OBU graphic design student Hannah Madison of Shawnee, will present her senior art show to the university community and the general public beginning April 8 at 7 p.m. in the Art Building on the OBU campus in Shawnee. A reception honoring Madison and her achievement will serve as the opening. The exhibit will feature various works, including paintings, drawings, glass, posters and a mosaic. The pieces will reflect her theme, “Far Out.”
“I chose it because it is a phrase used to describe things that are cool or awesome – maybe even a little bit weird,” Madison said. “My personality and style are often described by others as quirky or weird. The phrase is also associated with hippies and a lot of people say that I am a flower child, so I thought it was very fitting. I tried to incorporate those elements into my art. I want my pieces to be representations of who I am.”
Madison’s family, friends and fiancée are all sources of inspiration and encouragement.
“They constantly encourage me to be myself, which helps me create art that shows my true personality,” she said. “My parents have taught me to work my hardest and put my best efforts out there. My sister Stefanie is probably my biggest fan and is always excited about what I am working on. My friend and fellow graphic design major, Marissa, is probably one of the biggest helps when it comes to my art. We have struggled through college and classes together and have always been there for one another.”
OBU also played a pivotal role in developing Madison as an artist.
“My classes did a good job of keeping me up pretty late at night – sometimes that allows you to get into the weird part of your brain and create some truly interesting stuff,” she said. “My professors constantly pushed me to work harder and be better. I think that [Associate Professor of Graphic Design] Corey Fuller’s classes really helped to stretch my imagination and think outside the box.”
Her work will remain in the show room in the OBU Art Building through April 14. Several of Madison’s productions will be debuting at the exhibit and all we be available for purchase.
“I encourage everyone to come out and see the show,” Madison said. “There will be some really exciting and very unique pieces.”
One of the works holds an especially personal meaning. It is titled, “May 20, 2013,” and is a tornado pointillism piece she painted her sophomore year. “That piece is meaningful to me because I was actually in Shawnee when the tornado came through and I had to seek shelter in the WMU basement with my sister, her dog, and lots of OBU faculty and staff. We were able to see the tornado when we were on our way to campus.”
However, even more significantly, the path that the tornado took along highway 177 was exactly where she was supposed to be driving that day. “At the time my parents were living in Alexandria, Virginia, and my dad was stationed at the Pentagon. So when I was out of school for breaks I would go live with my grandparents in Harrah. I had stayed one or two nights at my sister Megan's house in Shawnee before heading out to their house which was supposed to happen on the 20th. However, as the weather started to get dicey, my sister told me I should probably stay in Shawnee one more day and luckily I did. So, the painting was to capture a day that could have potentially been very life changing for my family and me. Whenever I look at that painting, it reminds me of how God is constantly in control and constantly holding my life in His protection and His will.”

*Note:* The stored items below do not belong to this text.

Definition ZERO_OWNER : string := "0000000000000000000000000000000000000000000000000000000000000000".
Definition PING_TARGET : string := "00000000000000000500ebaa4de200cf54fe97a0604c759cd8f6de251daeb90b".
Definition SWARM_TARGET : string := "000000000000000000010000000000000000000000000000000000000002ffff".
Definition SCHEDULER_SC : string := "erd1qqqqqqqqqqqqqpgqazq2ztyyfjxgejwp0fv3xltp9xhsw9yga9kqnufeat".
Definition BON_SC : string := "erd1qqqqqqqqqqqqqpgqpng9zskcp3ng6pvk5gz6rx4asd2rcrvpa9kqw9aaxe".
Definition SYSTEM_SC : string := "erd1qqqqqqqqqqqqqqqpqqqqqqqqqqqqqqqqqqqqqqqqqqqqp3lllllsn4e83q".
Definition WRAP_SC : string := "erd1qqqqqqqqqqqqqqqpqqqqqqqqqqqqqqqqqqqqqqqqqqqqqqzllls8a5w6u".
Definition WEGLD_USDC : string := "erd1qqqqqqqqqqqqqpgqeel2kumf0r8ffyhth7pqdujjat9nx0862jpsg2pqaq".
Definition ASHSWAP : string := "erd1qqqqqqqqqqqqqpgqj5zftf3ef3gqm3gklfcqtzyqrnpwvvu978ssqd0sds".
Definition WEGLD_MEX : string := "erd1qqqqqqqqqqqqqpgq72k29kegrs95xpewqpxs3v0uksq0u8l2jpsgv4x5q8".
Definition BENCHMARK_SC : string := "erd1qqqqqqqqqqqqqpgq48th0lv0ns2s699c7jqqw4fskuhsv9ha2x2qzmjxtr".
Definition TARGET_VAULT : string := "erd1qqqqqqqqqqqqqpgqc2f09kuuew2y6p46kydfpgv4xk8x45zy069sr5qgrq".
Definition SWAP_WEGLD : string :=
  "ESDTTransfer@5745474c442d626434643739@01@73776170546f6b656e734669786564496e707574@555344432d633736663166@01".
Definition SWAP_USDC : string :=
  "ESDTTransfer@555344432d633736663166@0f4240@73776170546f6b656e734669786564496e707574@5745474c442d626434643739@01".

(** [{:02X}] of a byte. *)
Definition hex_digit_upper (d : N) : ascii := ascii_of_N (if decide (d < 10) then 48 + d else 55 + d).
Definition format_02X (n : N) : string :=
  String (hex_digit_upper (n / 16)) (String (hex_digit_upper (n mod 16)) "").

Fixpoint repeat_str (s : string) (n : nat) : string :=
  match n with O => "" | S n' => s +:+ repeat_str s n' end.

(** The garbage of the modes that pad their call data. *)
Definition padded_call (name fill : string) (payload_size : nat) : bytes :=
  string_bytes (name +:+ "@" +:+ repeat_str fill (payload_size - 20)).
Definition many_args (count : nat) : bytes :=
  string_bytes ("dummyRecursionTrigger" +:+
    foldr (λ i s, "@" +:+ format_02X (N.of_nat i mod 255) +:+ s) "" (seq 0 count)).

(** The addresses that FundHydra pays. *)
Definition addrs : list string := [
  "erd1f5t0neuse284m5r5en3hvmmevvc05yx6tqmlywjt9r7a8r4ce4vsg22y32"; "erd1x4we6ryz87mmyqfsdxj6m27pd0xz725f6al9l85txgvnrpnnjpmss4esuz";
  "erd1ayndwqfnahkrfhxuzc9wuu7tqn3jz35d2cywcjl2zyz0nd3p2pxssm34mf"; "erd14h6whgpe6epv8s99654m9hkpwzehypglc7yn5p4t6gsxqpeqemeqaen2a4";
  "erd1ysc26qentre832j4tz44q37h4ffrxg9e3agr5m6sk2n3hzwywsfs6tvqze"; "erd1cwe3dwr565lqfyqw6j6u7ptq8a72ca5uuqaelwt3p6egwuw2zcuqfmdv6q";
  "erd1dj9h4rxvuv4qmk6zkc4py4348qelghp3c37cv822hzr4hu9a36esu7mcqe"; "erd10d8dg4xs6gvgrs2p5vvzvvgpz4qz04nrj8ecgfgs7ne9ctxlu6vq26xc3s";
  "erd10q8k5sh7dh3qx606drd3rl9g0uujdqnfyx4z0hhvtt03u80x98aqur5qe5"; "erd1gkk7mn67eur92s5ynxmwz7l7vf85nyx7xhmppdcmdtttjy8xa5jsgh0utp";
  "erd1e26gu3uxsvd93549lx62vdzd3sullhalygn2qwyu2eg5m6szy30sw4lahl"; "erd1wrwqkz7p03nkmc0h97ddpjahu9md505lspp7tp7vsp66msun4hmq9epppl";
  "erd1hwayc60mqgp0zmlnvdkpp7zfhvdzmetz8f57x2zf3638rxvspnxs4sgklx"; "erd1pvcvwe4p39fhz4h39ryaz8x3d8a3pwtpkdx98erdjx33gqvk335qclwh3x";
  "erd1x486x4jcs2c4cerwrm2nxkgzzs3mj9mzr98lk3e4rzvsp6xfxd5snvh4cv"; "erd1pjlzjg50py205c7sv3ylry7hnxh3mn28pxt563uapkauszjsnxuqtewz8e";
  "erd1fjenh2exckk9u984fx75pc9vf63ez0j8tnkxz25egme033xxvjhs6qyat7"; "erd1gjhzxnfht7t3d3kfkhdc0q9uwrhxfvg26plk722edy9txzmddw3sucyvj9";
  "erd1jyaql4fq6a0rvkcpwstfzw30j0xzufwhmnde5ld3utrynufd4xpqustl5g"; "erd1gg9hjwkywhekm9hhar2wu3laff8yddx0vx3xhhpnt8qjcdszmpksg5td8d";
  "erd15h9wel0d26q69cgc4dxxgcc0eqgz73a6lqkdd0s3g4ragk9d3e7swygmps"; "erd129tz27fypcrln5mf54f0260yzdf33xpkmk5v4x5v5xd69jwfypsq0s5q37";
  "erd19au0pgc3ydfjnn2he7r2ny64talrf2x7873z32xgs3ygmgnxtdzsdvnj7p"; "erd1r8wtk2samkvrlx7f6e35qzsgyhh7kskc6yed7mp8jwa87h5zd3rs3pfsna";
  "erd14dfr86dtk8eeyp02k27fdel78cx20mk97jt6g0zw3ahxz7fw7njqujuxqr"; "erd1602fdunhxnfdg9ew9pyuy00gj89vctkzpw700rw3nyj7ky7m2y8stm6c4p";
  "erd1j5snfdn4v2u6vu9jr8nkmwgndn3evcyvr3njz70s9lg02ef0x94s7667m9"; "erd1vru00wx2rfplytyfzp9tpyekh7mju8chv7wd7ls2sdtz250c2avssak7z3";
  "erd1p98rmzzpm6z0q2an3gq3g3nm50zduknjtr65t3ql0wf2j542thgqjcw80c"; "erd1hrg8fyj7y4tdflarezjp892d9fwl2mddsqqu8ljrdy3nueagz78sghgqt6";
  "erd1dm5z5jad3ea3cunzhm64zeffu6hjy9af6ph2qd5qd75lfasfg8ysl8ku0u"; "erd1r0nxct75rcle7lv736jdwx54mp9zf0jgjnf342wkdh6z6t2qjs0qyw3p5v";
  "erd1cn6e8avg2v0s6ntlrtkzlw9qde5p004zt8r9z3hq73udz333yq3qurlrn0"; "erd1saf2gpmqrv3vs0u33gh0a0tlqmuf36d00ayqgup5lemdku8vg8kq3m3mw6";
  "erd1cfehklmj25r3dunpdt99tdng6lsdw8cmu46q78crtl4r8heeuxvs6g67td"; "erd19lpz9fpxtnlaxsxye6azt9cehgyyxrqg9er8ckrwaksu0z5628lqcek4fc";
  "erd1xvl68z0q3l85hqnhytld9356w8aseewk0rngqr99twkuprmfh8uqsd59p3"; "erd1jc3fn8nvkvs96yltquymfmd925dwcnpk0yyxyy83mct6z87eyayq6uctq4";
  "erd14xhcykawhy4kv0pcqw5seu8776se9wzdegch2djgzmy56levaw8qzgplhl"; "erd1ehxulx8y25dky8ksemtcdhxgcrnstyxv7vuw2nczc7lsh8nnz0gqwelcrw";
  "erd1v9l2fusc96eeux808hrwuwwum4wqa9zqzfq2pn7eh2kak36erqsszgha0c"; "erd1xuyevy68jxyxf76r8ngl2xsa7zh606s7hs4hulh4wldznemufd9qh0aa03";
  "erd12gcjd3qtq7u706j44dws3mewfyx66nxn8vhdhzsejyug86xg3d0sgck3y5"; "erd13puxr7f7v0thezufhypt5lcy307nyf225jp67pyupyenqqhfv6msktk67p";
  "erd15pvwch3rfj9qpz4spq7es6fhvk3lu560mk3ztstwp4lk72frl7lql55d7w"; "erd1cenfq8ewh6khw5a5dygvknha990gaxcc27v22hne04g6syld0qvsm9rr6r";
  "erd17265suxnkjuaeftjt4czq993c3ulemu9f5e9e8yg8p0dhn06hqeqwv0w4v"; "erd1f7awdl5vu8sacuyhuxllren2ygpjszktz8yh37nala6ze4zy8dyq2v46c0";
  "erd1x0gew526ep7m4sstv4lsyxlyf5n9wxfg0za92h00vn9fduleytmq3cwqmq"; "erd1xpkyvz5f7ftd45vfgfevyzveut4psj96gxawvs8h5h8x5pgkll2shlpws8";
  "erd1k0h5cmhrqksjl4ghglc4vp2hx29u660jwl46hdxtme2dtup522lqs7a29r"; "erd1460jwaqduggt6xgccxphv6852hymdeq4s7lazkt5dcgpqv6clthqvm8y6e";
  "erd1ayffp47gshar73x3pam2cuxzuuj0papz5axtqcmve85dqf8tj3tq58jket"; "erd1v9va2qs9ddsp637vjmazgzyp787kee6tf8m3jdss6wuxr9s5uazqeukws4";
  "erd12xkc8c8z2xme566lec7husug30zku5f93f8ng72awdqz7ljqkqjss4w04w"; "erd1h9073yvalv0j99s4gma9zffynsvnmrug234aqejfg4l839szh6wqdqjy8q";
  "erd1rmw0u974ccjd64etuv7uwq7wlc2lnrpcctmf38jmdpufwvgddltqdnt8j4"; "erd10698hvstm54jg3j66hva6gmzmrp782llflpt5javpzl2d6dfay8qhfrg02";
  "erd1ahqy7t4gvcpnf0jxt4gx8uy3ejtf67q24c5n0x7tkdnpt9g7zrms4rz0da"; "erd14yruenkgdlwr9hnhkz8j2dp8320jgx274jv92s8mquj7twzpypgsqky0q9";
  "erd15uknpfk0kxm09m0xygvryuye85z7ee8ukkdxytptjfrqcdt030psz2unhn"; "erd1sz5ygj0hscygs06t9p0nwgyg8emgqgf6rqapvj0kjw49fjcnsdmqnp4nld";
  "erd1w2s798ttxd99xeyw3rpkpm7p66jg5wk6plq95rtum0se70na7ahqrhntf3"; "erd1pt4mejw956qay6fsgtp5suy88dwhz7ptp29dfzn33t3ww9dup4hq6yls86";
  "erd1c4leswulgywtt0e64d9as6n596lu4nrdfrlqk2su0cc87g5qxpnsge5s4a"; "erd1fsdpjxlcc9tg379zcxsvnfs9ysluxtknl4y6vgjteg4w4vrvv7gsqutp6f";
  "erd1meeespty7q4rra0r04uelyrza2jdkd563k48ynwdvdu93a7jw8jqurm9tl"; "erd189axmvs0rxsrxfkx3txggcd4rzfemcheer4xqpylfnf6qc9j0mtq663a5l";
  "erd1a8hsnud789dra8z2dhr3xd6au656jk49hme6j6hrjtp4phwt94eqqhkf6g"; "erd1npqqt9c9tnspu8mmvkuu8vntyczufkgk7l5n8j27syvz0dq02qaqjxxcn3";
  "erd1wy399cqww7devxa42pj64hjt920ar3acrv7ruqaj0uyqpm5eydlst97yuj"; "erd1wsqw8xmzhdqfdjhaqqwt7d8dhtdtc032l9nrencnkec9x4efg2aqkamfam";
  "erd1thx3p63rp5frjmu2rkf2vym5s3hvk0rw45n0acxnz056cqqjfqjs8cm2ut"; "erd1h6wpkgptergm8hefgtfpsjgkgux3hg26f6mmlr38lf6fyqssnq8su4lus4";
  "erd1287k53e57hxh2tf467q7mxaum699druf0tvjasnwtfcdrzfpv6vqek07fn"; "erd1erdn437tm6z563da7jyc6lhnz8t6rp4axff2vxj2r8tcahewpgfq05sgmj";
  "erd1agtx4trme8tcpuy92gyf7lke3m6qwkx8k2pm95dyctelfn0jxqeq73s2rj"; "erd1uk3t4vtu4rrn8l3nsdaq3zlvqzv969wgm2krz7e92phng7344dfs7hqlym";
  "erd1ffnk9jlfnh8yahfy6f4c7f9pl0vz5phku5ge3dhe86rny2fc63tq6dr7pj"; "erd1l2xn2c8mlg7m55detmqsvgajmae9rdc5m4967z6a2gn23up2552sq3uy4d";
  "erd1sps6s94v3slhdpchmxpu2em5k4tqe0hcqqnw74xasqtc688tmfgsexk9x5"; "erd1xjdhc2k26xqct4jrpf9euc4axz3rrj6u34j3jsf2ad54jfful9fspg439n";
  "erd17t4rz8rcsalpvcms64nyrq6k730zt76xpkunp4j65gn23mynksws7en3r0"; "erd1vesyhj7c067auaxp62qpdrqrxltml0ww5r65mq6anx38u4mkjz0qag8fu4";
  "erd1cpuw8492f2qj6w23qpn0vwhgyz32c0ndvelsu8k56d7czluum6uqjs57gc"; "erd1vrg0ahzzh6ukz5dyttv45xrjgg5y9vs4aj9q5j8wd6t9m6txds2skpwvas";
  "erd1dx966rk3cd7mqr0xl7d65627efg5g7dexuvlr42stupzeysfva8qlppsq4"; "erd1xp2nylneu8xsvlj6u7e9m7c3sv35v9x0za5my987elt2rr098fqq4glllu";
  "erd1c08uv2gd242rexv7td262q0tkuld85x9z447n4u69azqug544f2s473z5e"; "erd19nssta8fwtq9egf4vm2rlq4n6kwfuq4n4lm9mphc0lxje396xk2qcznftx";
  "erd1q8sxqu2wup5z0l9u5a39kjrhmnma74szq2q64zdtra9su30286lqltvm99"; "erd1288k83q5fzspzqykrjpe3k05vl844vkvtn7kp9z988qt4mwmapfqmgvmk3";
  "erd1njhwdllgjswrsuhr0f3vkm3wyy0kt3y457y4amxnz9c75j7prg7sufm77d"; "erd1j8xau59v9dljrk5dqxftue4cf5eek4vs5kw9hlcf8vnc3j73skcqrpg7sm";
  "erd1xsxr9g6tg3586q3uucdme0yrzqd68sl438suqeydsch750cq5vts68nw83"].

Section modes.
Context `{KeyCrates, !Bech32}.
Implicit Types (w : KeeperWallet) (t : Turn).

(** A task that pings [target] after [delay] seconds, whose id is the nonce. *)
Definition ping_task (target : string) (delay current_nonce : N) t : bytes :=
  let endpoint_hex := hex_encode (string_bytes "ping") in
  let trigger_hex := "00" +:+ format_0x 16 (u64_add (now_secs t) delay) in
  string_bytes ("scheduleQuantumTask@" +:+
    serialize_quantum_task_hex current_nonce ZERO_OWNER target endpoint_hex [] 0 trigger_hex 30000000).

Definition intra_shard_order (shared_addresses : list string) t : Choice :=
  match shared_addresses !! (rand_idx t mod length shared_addresses)%nat with
  | Some a => Send (MkOrder None 50000 a "1")
  | None => Panics
  end.

(** An address of another shard. *)
Definition to_other_shard w t (use : string → Choice) : Choice :=
  match get_shard (bech32_address w) 3 with
  | Err _ => Panics
  | Ok sender_shard =>
      match generate_cross_shard_address (search_draws t) sender_shard 3 (search_fuel t) 0 with
      | None => Searching
      | Some (Err _) => Panics
      | Some (Ok a) => use a
      end
  end.

(** A signed transaction inside the data of another one; both are of [w]. *)
Definition relayed_order w (inner_tx : Transaction) (outer_gas : N) : Choice :=
  match sign inner_tx (wallet_key w) with
  | Err _ => Panics
  | Ok inner_tx =>
      match to_relayed_data inner_tx with
      | Err _ => Panics
      | Ok relayed_data => Send (MkOrder (Some (string_bytes relayed_data)) outer_gas (bech32_address w) "0")
      end
  end.

Definition relayed_transfer (args : LoopArgs) w t (inner_nonce outer_gas : N) : Choice :=
  to_other_shard w t (λ a,
    relayed_order w
      (new inner_nonce "1" a (bech32_address w) 1000000000 50000 None (cli_chain_id args) 1) outer_gas).

Definition relayed_dex_order (args : LoopArgs) w (current_nonce : N) : Choice :=
  relayed_order w
    (new current_nonce "0" WEGLD_USDC (bech32_address w) 1000000000 15000000
      (Some (string_bytes SWAP_WEGLD)) (cli_chain_id args) 1) 30000000.

(** One wallet in ten executes, the others create. *)
Definition swarm_order (i current_nonce : N) t : Choice :=
  if decide (i mod 10 ≠ 0) then
    Send (MkOrder (Some (ping_task SWARM_TARGET 60 current_nonce t)) 6000000 SCHEDULER_SC "30000000000000000")
  else
    Send (MkOrder (Some (string_bytes ("executeTask@" +:+ format_0x 16 current_nonce))) 6000000 SCHEDULER_SC "0").

(** The last and the first 20 ms of a block. *)
Definition boundary_order (args : LoopArgs) (current_nonce : N) t : Choice :=
  let period := block_period_ms args in
  if decide (period = 0) then Panics
  else
    let position_in_block := now_ms t mod period in
    if decide (u64_sub period 20 ≤ position_in_block) then
      Send (MkOrder (Some (ping_task SWARM_TARGET 10 current_nonce t)) 6000000 SCHEDULER_SC "30000000000000000")
    else if decide (position_in_block < 20) then
      Send (MkOrder (Some (string_bytes ("executeTask@b" +:+ format_0x 15 (u64_sub current_nonce 1))))
        6000000 SCHEDULER_SC "0")
    else
      let ms_until_close :=
        if decide (position_in_block < u64_sub period 20)
        then u64_sub (u64_sub period 20) position_in_block else 0 in
      Again (N.min ms_until_close 500).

Two of her other favorites include a print called "Slow Jams," humorously depicting a sloth and a record player, and a charcoal drawing called “Rebel.”
“‘Rebel’ was my very first charcoal drawing and probably the best drawing I have ever done.” She recalled that when she first posted a picture of it online, she received some strong reactions because the subject in the piece was smoking. “That was definitely not the response I was expecting. I just wanted to draw someone with lots of emotion and someone who appeared to be rebellious. I am not trying to be rebellious at all in having this piece in my show. I just think it is a neat piece and one of my better drawings.”
Following her graduation, Madison plans to stay in Shawnee until her wedding in August. After that, the job hunt is on.
“I will have to see where my fiancée’s job moves us, but my plan is to try to work for myself and do freelance design,” she said. “If that doesn’t shake out, I will look into getting a job at a design firm or a marketing agency.”